Giant hydroid found in Irish deep-sea expedition
Jellyfish-like hydroid and 200-year--old clams among Marine Institute discoveries
Using a remotely operated vehicle, the 14 scientists on the Celtic Explorer came across a giant hydroid that was more than half a metre in diameter.
A deepwater sailfin rough shark was among the creatures identified by the Marine Institute research team.
The three-week survey on board the Marine Institute’s research vessel, Celtic Explorer, travelled to the Whittard Canyon on the Irish Atlantic margin.
A rare giant hydroid, a deepwater rough shark and 200-year-old clams and oysters are among specimens collected by a research team during a deep-sea biodiversity voyage west of Ireland.

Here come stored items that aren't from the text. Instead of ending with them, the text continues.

(** * ClayWorks enrichment and qualification core

    A shallow embedding of the recipe engine ([clayworks/data/recipes.py]),
    the scoring engine ([clayworks/core/scoring.py]) and the enrichment
    pipeline ([clayworks/data/enrichment.py]), with the properties their
    specification states.

    Conventions.
    - A Python [dict] with string keys is a [gmap string _]; a Python [set]
      of strings is a [gset string].
    - A Python [int] is a [Z]; a finite [float] is the rational it denotes.
    - An operation of the source that can raise returns a [result]; a plain
      Rocq function stands for code that contains no raising operation.
    - Wall-clock readings ([datetime.now()]) are an explicit argument where a
      value depends on them; the timestamps stored in result objects
      ([started_at], [completed_at], [scored_at], ...) are left out. *)

From Stdlib Require Import ZArith QArith Qround String Ascii List Lia.
From Stdlib Require Import Permutation Sorted DecimalString.
From stdpp Require Import gmap strings list.

Set Warnings "-register-all,-clear-no-such-hyp".
Close Scope Q_scope.
Local Open Scope Z_scope.
Local Open Scope string_scope.
Local Open Scope list_scope.

(** ** Python values and the builtin operations the source applies to them *)

Module Py.

(** The value kinds a record can hold.  [VDatetime] is a naive [datetime],
    kept as microseconds since the epoch; [VDict] lists its items in
    insertion order, each key once. *)
Inductive Value : Type :=
| VNone
| VBool (b : bool)
| VInt (n : Z)
| VFloat (q : Q)
| VStr (s : string)
| VDatetime (us : Z)
| VList (items : list Value)
| VDict (items : list (string * Value)).

(** Outcome of an expression that may raise.  The only exception the
    operators below can raise is [TypeError]. *)
Inductive result (A : Type) : Type :=
| Ok (a : A)
| TypeError.
Arguments Ok {A} a.
Arguments TypeError {A}.

Definition bind {A B} (r : result A) (k : A -> result B) : result B :=
  match r with
  | Ok a => k a
  | TypeError => TypeError
  end.

(** [bool], [int] and [float] form Python's numeric tower. *)
Definition as_number (v : Value) : option Q :=
  match v with
  | VBool b => Some (inject_Z (if b then 1 else 0))
  | VInt n => Some (inject_Z n)
  | VFloat q => Some q
  | _ => None
  end.

Definition is_numeric (v : Value) : bool :=
  match as_number v with Some _ => true | None => false end.

Definition Qlt_bool (x y : Q) : bool := negb (Qle_bool y x).

Fixpoint assoc (k : string) (items : list (string * Value)) : option Value :=
  match items with
  | [] => None
  | (k', v) :: rest => if String.eqb k k' then Some v else assoc k rest
  end.

(** [a == b] *)
Fixpoint py_eq (a b : Value) {struct a} : bool :=
  match a, b with
  | VNone, VNone => true
  | VStr s, VStr t => String.eqb s t
  | VDatetime x, VDatetime y => Z.eqb x y
  | VList la, VList lb =>
      (fix all_eq (xs ys : list Value) {struct xs} : bool :=
         match xs, ys with
         | [], [] => true
         | x :: xs', y :: ys' => py_eq x y && all_eq xs' ys'
         | _, _ => false
         end) la lb
  | VDict da, VDict db =>
      Nat.eqb (length da) (length db) &&
      (fix all_in (xs : list (string * Value)) {struct xs} : bool :=
         match xs with
         | [] => true
         | (k, v) :: xs' =>
             match assoc k db with
             | Some w => py_eq v w && all_in xs'
             | None => false
             end
         end) da
  | _, _ =>
      match as_number a, as_number b with
      | Some x, Some y => Qeq_bool x y
      | _, _ => false
      end
  end.

(** The four ordering operators. *)
Inductive ordering : Type := Lt_ | Le_ | Gt_ | Ge_.

Definition order_Q (op : ordering) (x y : Q) : bool :=
  match op with
  | Lt_ => Qlt_bool x y
  | Le_ => Qle_bool x y
  | Gt_ => Qlt_bool y x
  | Ge_ => Qle_bool y x
  end.

Definition order_Z (op : ordering) (x y : Z) : bool :=
  match op with
  | Lt_ => Z.ltb x y
  | Le_ => Z.leb x y
  | Gt_ => Z.ltb y x
  | Ge_ => Z.leb y x
  end.

Definition order_string (op : ordering) (s t : string) : bool :=
  match op with
  | Lt_ => String.ltb s t
  | Le_ => String.leb s t
  | Gt_ => String.ltb t s
  | Ge_ => String.leb t s
  end.

(** [a < b], [a <= b], [a > b], [a >= b].  Numbers order among
    themselves, strings lexicographically, datetimes by instant, lists
    by their first differing element and then by length; every other
    pairing raises [TypeError]. *)
Fixpoint py_order (op : ordering) (a b : Value) {struct a} : result bool :=
  match a, b with
  | VStr s, VStr t => Ok (order_string op s t)
  | VDatetime x, VDatetime y => Ok (order_Z op x y)
  | VList la, VList lb =>
      (fix first_diff (xs ys : list Value) {struct xs} : result bool :=
         match xs, ys with
         | x :: xs', y :: ys' =>
             if py_eq x y then first_diff xs' ys' else py_order op x y
         | _, _ =>
             Ok (order_Z op (Z.of_nat (length xs)) (Z.of_nat (length ys)))
         end) la lb
  | _, _ =>
      match as_number a, as_number b with
      | Some x, Some y => Ok (order_Q op x y)
      | _, _ => TypeError
      end
  end.

(** [needle in hay] on strings. *)
Definition substring_of (needle hay : string) : bool :=
  match String.index 0 needle hay with
  | Some _ => true
  | None => false
  end.

(** [x in container] *)
Definition py_in (x container : Value) : result bool :=
  match container with
  | VList items => Ok (existsb (fun e => py_eq e x) items)
  | VStr hay =>
      match x with
      | VStr needle => Ok (substring_of needle hay)
      | _ => TypeError
      end
  | VDict items =>
      match x with
      | VList _ | VDict _ => TypeError
      | VStr k => Ok (match assoc k items with Some _ => true | None => false end)
      | _ => Ok false
      end
  | _ => TypeError
  end.

(** [x not in container] *)
Definition py_not_in (x container : Value) : result bool :=
  bind (py_in x container) (fun b => Ok (negb b)).

(** [str(n)] for a natural number and for an integer. *)
Definition str_nat (n : nat) : string := NilZero.string_of_uint (Nat.to_uint n).
Definition str_Z (n : Z) : string := NilZero.string_of_int (Z.to_int n).

(** [str(v)].  The text of a string, an integer, a boolean and [None] is
    fixed by simple rules; the text Python prints for the remaining kinds
    is supplied by [render]. *)
Definition py_str (render : Value -> string) (v : Value) : string :=
  match v with
  | VStr s => s
  | VNone => "None"
  | VBool true => "True"
  | VBool false => "False"
  | VInt n => str_Z n
  | _ => render v
  end.

(** Truth value of [v], as [if v:] tests it. *)
Definition truthy (v : Value) : bool :=
  match v with
  | VNone => false
  | VBool b => b
  | VInt n => negb (Z.eqb n 0)
  | VFloat q => negb (Qeq_bool q 0)
  | VStr s => negb (String.eqb s "")
  | VDatetime _ => true
  | VList items => match items with [] => false | _ => true end
  | VDict items => match items with [] => false | _ => true end
  end.

(** [v is None] *)
Definition is_none (v : Value) : bool :=
  match v with VNone => true | _ => false end.

(** [(now - t).days]: whole days between two instants, rounded down. *)
Definition microseconds_per_day : Z := 86400 * 1000000.
Definition timedelta_days (now t : Z) : Z := (now - t) / microseconds_per_day.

The three-week survey on board the Marine Institute’s research vessel, Celtic Explorer, travelled to the Whittard Canyon on the Irish Atlantic margin, which is twice the depth of the US Grand Canyon.
Whittard, which is southwest of Ireland and west of Brittany, is one of 43 submarine canyon systems on the Irish Continental margin.
Using a remotely operated vehicle (ROV), the 14 scientists on board came across a giant hydroid which was over half a metre in diameter, the two-century old shellfish, a rare 5kg sponge, and a deepwater sailfin rough shark.
The hydroid, which is said to use its tentacles to catch fish, belongs to a taxonomic group related to corals and jellyfish and thrives on sandy bottoms with a good current in deep water.
“The survey is part of an ongoing effort to understand Ireland’s deep-sea biodiversity working in parallel with a national biodiscovery programme,” Dr Allock explained.
Two undergraduate NUIG marine science students, Feilim O’Toole and Sorcha Cronin O’Reilly, were selected to participate and collected data for their final year projects.
Marine Institute research vessel programme co-ordinator Aodhán FitzGerald noted that the use of the remotely operated vehicle was highly successful in sampling “a vast array of specimens in a variety of terrain including sheer cliff faces at amazing depths in dives that lasted up to 14 hours”.
Dr Kostas Kiriakoulakis of Liverpool John Moores University, NUIG earth and ocean scientist Dr Martin White and his PhD student Annette Wilson conducted an extensive series of water measurements during the cruise as part of their research on the relationship between the ecosystems of the canyons and marine particles.
These particles, often called ‘marine snow’, are caused by decaying phytoplankton blooms.
It is believed they may assist in understanding how the quantity and quality of available food impacts upon the creation of the underwater communities found in these canyons.
Marine organisms, including the bacteria in sediment, often produce complex chemicals, some of which could well be new to science, according to Dr Allcock.
“Biochemists and chemists will extract these chemicals and test them for antibacterial and other pharmaceutical properties, with the ultimate aim of synthesising useful new chemicals in the laboratory,” her team said.
The research survey was supported by the National Development Plan 2007-2013.